JDBC Driver for Google Cloud Spanner

An open source JDBC Driver for Google Cloud Spanner, the horizontally scalable, globally consistent, relational database service from Google. The JDBC Driver that is supplied by Google is seriously limited, as it does not allow any inserts, updates or deletes, nor does it allow DDL-statements. This open source driver does allow these operations, although there are some limitations because of the underlying limitations of Cloud Spanner. This main features of this JDBC driver are:

  • Support for both DML (INSERT, UPDATE, DELETE) and DDL (CREATE TABLE, ALTER TABLE, CREATE INDEX, DROP TABLE, ...) statements
  • Support for transactions
  • DML-statements are limited to 'one row at a time'. The driver will automatically translate bulk operations into a number of single operations.

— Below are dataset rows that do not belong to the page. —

Lemma append_present syms : forall df,
  Forall (fun s => is_Some (data !! s)) syms ->
  exists rows,
    for_each step syms df = Ok (df ++ rows) /\
    Forall2 (fun s r => exists d, data !! s = Some d /\ r = mk s d) syms rows.
Proof.
  induction syms as [|s syms IH]; intros df H.
  - exists []. cbn. rewrite app_nil_r. split; [reflexivity|constructor].
  - inversion H as [|? ? [d Hd] Hrest]; subst.
    destruct (IH (df ++ [mk s d]) Hrest) as (rows & Hrun & Hrows).
    exists (mk s d :: rows). cbn [for_each].
    rewrite step_lookup, Hd. cbn [bind]. rewrite Hrun, <- app_assoc.
    split; [reflexivity|]. constructor; [eauto|assumption].
Qed.

Lemma append_absent pre s post : forall df,
  Forall (fun s' => is_Some (data !! s')) pre ->
  data !! s = None ->
  for_each step (pre ++ s :: post) df = Raise (KeyError s).
Proof.
  induction pre as [|s' pre IH]; intros df Hpre Hs.
  - cbn. rewrite step_lookup, Hs. reflexivity.
  - inversion Hpre as [|? ? [d Hd] Hpre']; subst.
    cbn [app for_each]. rewrite step_lookup, Hd. cbn [bind].
    apply IH; assumption.
Qed.

End AppendLoop.

(** C9 (as the code has it).  The loop over the symbols of a batch reads
    [data[symbol]] for each of them.  At the first symbol that is not a key
    of the response it raises [KeyError] for that symbol, which nothing
    catches: the run ends there and no frame is produced, neither with the
    rows of the symbols before it nor with those after it.  Only when every
    symbol of the batch is a key does the loop append one row per symbol,
    in order.  This holds for the loop of the first script and for both
    loops of the second. *)
Theorem absent_symbol_raises_key_error (symbol_string : string) :
  (forall pre s post,
     split "," symbol_string = pre ++ s :: post ->
     (forall fetch final_df,
        Forall (present (fetch symbol_string)) pre ->
        fetch symbol_string !! s = None ->
        EqualWeight.batch_loop fetch symbol_string final_df
        = Raise (KeyError s)) /\
     (forall fetch final_df hqm_df,
        Forall (present (fetch symbol_string)) pre ->
        fetch symbol_string !! s = None ->
        Momentum.batch_loop fetch symbol_string final_df = Raise (KeyError s) /\
        Momentum.hqm_batch_loop fetch symbol_string hqm_df
        = Raise (KeyError s))) /\
  (forall fetch final_df,
     Forall (present (fetch symbol_string)) (split "," symbol_string) ->
     exists rows,
       EqualWeight.batch_loop fetch symbol_string final_df
       = Ok (final_df ++ rows) /\
       map EqualWeight.Ticker rows = split "," symbol_string) /\
  (forall fetch final_df hqm_df,
     Forall (present (fetch symbol_string)) (split "," symbol_string) ->
     exists rows hqm_rows,
       Momentum.batch_loop fetch symbol_string final_df
       = Ok (final_df ++ rows) /\
       map Momentum.Ticker rows = split "," symbol_string /\
       Momentum.hqm_batch_loop fetch symbol_string hqm_df
       = Ok (hqm_df ++ hqm_rows) /\
       map Momentum.hqm_Ticker hqm_rows = split "," symbol_string).
Proof.
  split; [|split].
  - intros pre s post Hsplit. split.
    + intros fetch final_df Hpre Hs. unfold EqualWeight.batch_loop.
      rewrite Hsplit.
      apply (append_absent (fetch symbol_string)
               (fun symbol q => EqualWeight.Row symbol
                  (EqualWeight.latestPrice q) (EqualWeight.marketCap q) NA));
        [reflexivity|assumption|assumption].
    + intros fetch final_df hqm_df Hpre Hs.
      unfold Momentum.batch_loop, Momentum.hqm_batch_loop. rewrite Hsplit.
      split.
      * apply (append_absent (fetch symbol_string)
                 (fun symbol d => Momentum.Row symbol (Momentum.price d)
                    (Momentum.year1ChangePercent (Momentum.stock_stats d)) NA));
          [reflexivity|assumption|assumption].
      * apply (append_absent (fetch symbol_string)
                 (fun symbol d =>
                    let s := Momentum.stock_stats d in
                    Momentum.HqmRow symbol (Momentum.price d) NA
                      (Momentum.year1ChangePercent s) NA
                      (Momentum.month6ChangePercent s) NA
                      (Momentum.month3ChangePercent s) NA
                      (Momentum.month1ChangePercent s) NA NA));
          [reflexivity|assumption|assumption].
  - intros fetch final_df Hall. unfold EqualWeight.batch_loop.
    destruct (append_present (fetch symbol_string)
                (fun symbol q => EqualWeight.Row symbol
                   (EqualWeight.latestPrice q) (EqualWeight.marketCap q) NA)
                (EqualWeight.append_row (fetch symbol_string))
                ltac:(reflexivity) _ final_df Hall) as (rows & Hrun & Hrows).
    exists rows. split; [exact Hrun|].
    clear Hrun Hall. induction Hrows as [|? ? ? ? (d & _ & ->) _ IH];
      [reflexivity|]. cbn. rewrite IH. reflexivity.
  - intros fetch final_df hqm_df Hall.
    unfold Momentum.batch_loop, Momentum.hqm_batch_loop.
    destruct (append_present (fetch symbol_string)
                (fun symbol d => Momentum.Row symbol (Momentum.price d)
                   (Momentum.year1ChangePercent (Momentum.stock_stats d)) NA)
                (Momentum.append_row (fetch symbol_string))
                ltac:(reflexivity) _ final_df Hall) as (rows & Hrun & Hrows).
    destruct (append_present (fetch symbol_string)
                (fun symbol d =>
                   let s := Momentum.stock_stats d in
                   Momentum.HqmRow symbol (Momentum.price d) NA
                     (Momentum.year1ChangePercent s) NA
                     (Momentum.month6ChangePercent s) NA
                     (Momentum.month3ChangePercent s) NA
                     (Momentum.month1ChangePercent s) NA NA)
                (Momentum.hqm_append_row (fetch symbol_string))
                ltac:(reflexivity) _ hqm_df Hall) as (hrows & Hhrun & Hhrows).
    exists rows, hrows. split; [exact Hrun|]. split; [|split; [exact Hhrun|]].
    + clear Hrun Hall Hhrun Hhrows.
      induction Hrows as [|? ? ? ? (d & _ & ->) _ IH]; [reflexivity|].
      cbn. rewrite IH. reflexivity.
    + clear Hrun Hall Hhrun Hrows.
      induction Hhrows as [|? ? ? ? (d & _ & ->) _ IH]; [reflexivity|].
      cbn. rewrite IH. reflexivity.
Qed.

I.e. the statement UPDATE table SET COL1=COL1*1.1, COL2='Test' WHERE COL3<100 will automatically be translated into a number of update statements operating on one row at a time.
  • DML-statements operating on only one row are recognized and directly translated into the corresponding operation on Cloud Spanner without any extra round trips.
  • The driver is designed to work with applications using JPA/Hibernate. See https://github.com/olavloite/spanner-hibernate for a Hibernate Dialect implementation for Google Cloud Spanner that works together with this JDBC Driver. A simple example project using Spring Boot + JPA + Hibernate + this JDBC Driver can be found here: https://github.com/olavloite/spanner-jpa-example

The driver also supports DDL-statements, although the DDL syntax of Google Cloud Spanner is quite limited in comparison to most relational databases.

Example usage:
spring.datasource.driver-class-name=nl.topicus.jdbc.CloudSpannerDriver spring.datasource.url=jdbc:cloudspanner://localhost;Project=projectId;Instance=instanceId;Database=databaseName;SimulateProductName=PostgreSQL;PvtKeyPath=key_file

The last two properties (SimulateProductName and PvtKeyPath) are optional.

You either need to

  1. Create an environment variable GOOGLE_APPLICATION_CREDENTIALS that points to a credentials file for a Google Cloud Spanner project.
  2. OR Supply the parameter PvtKeyPath that points to a file containing the credentials to use.

The server name (in the example above: localhost) is ignored by the driver, but as it is a mandatory part of a JDBC URL it needs to be specified. The property 'SimulateProductName' indicates what database name should be returned by the method DatabaseMetaData.getDatabaseProductName().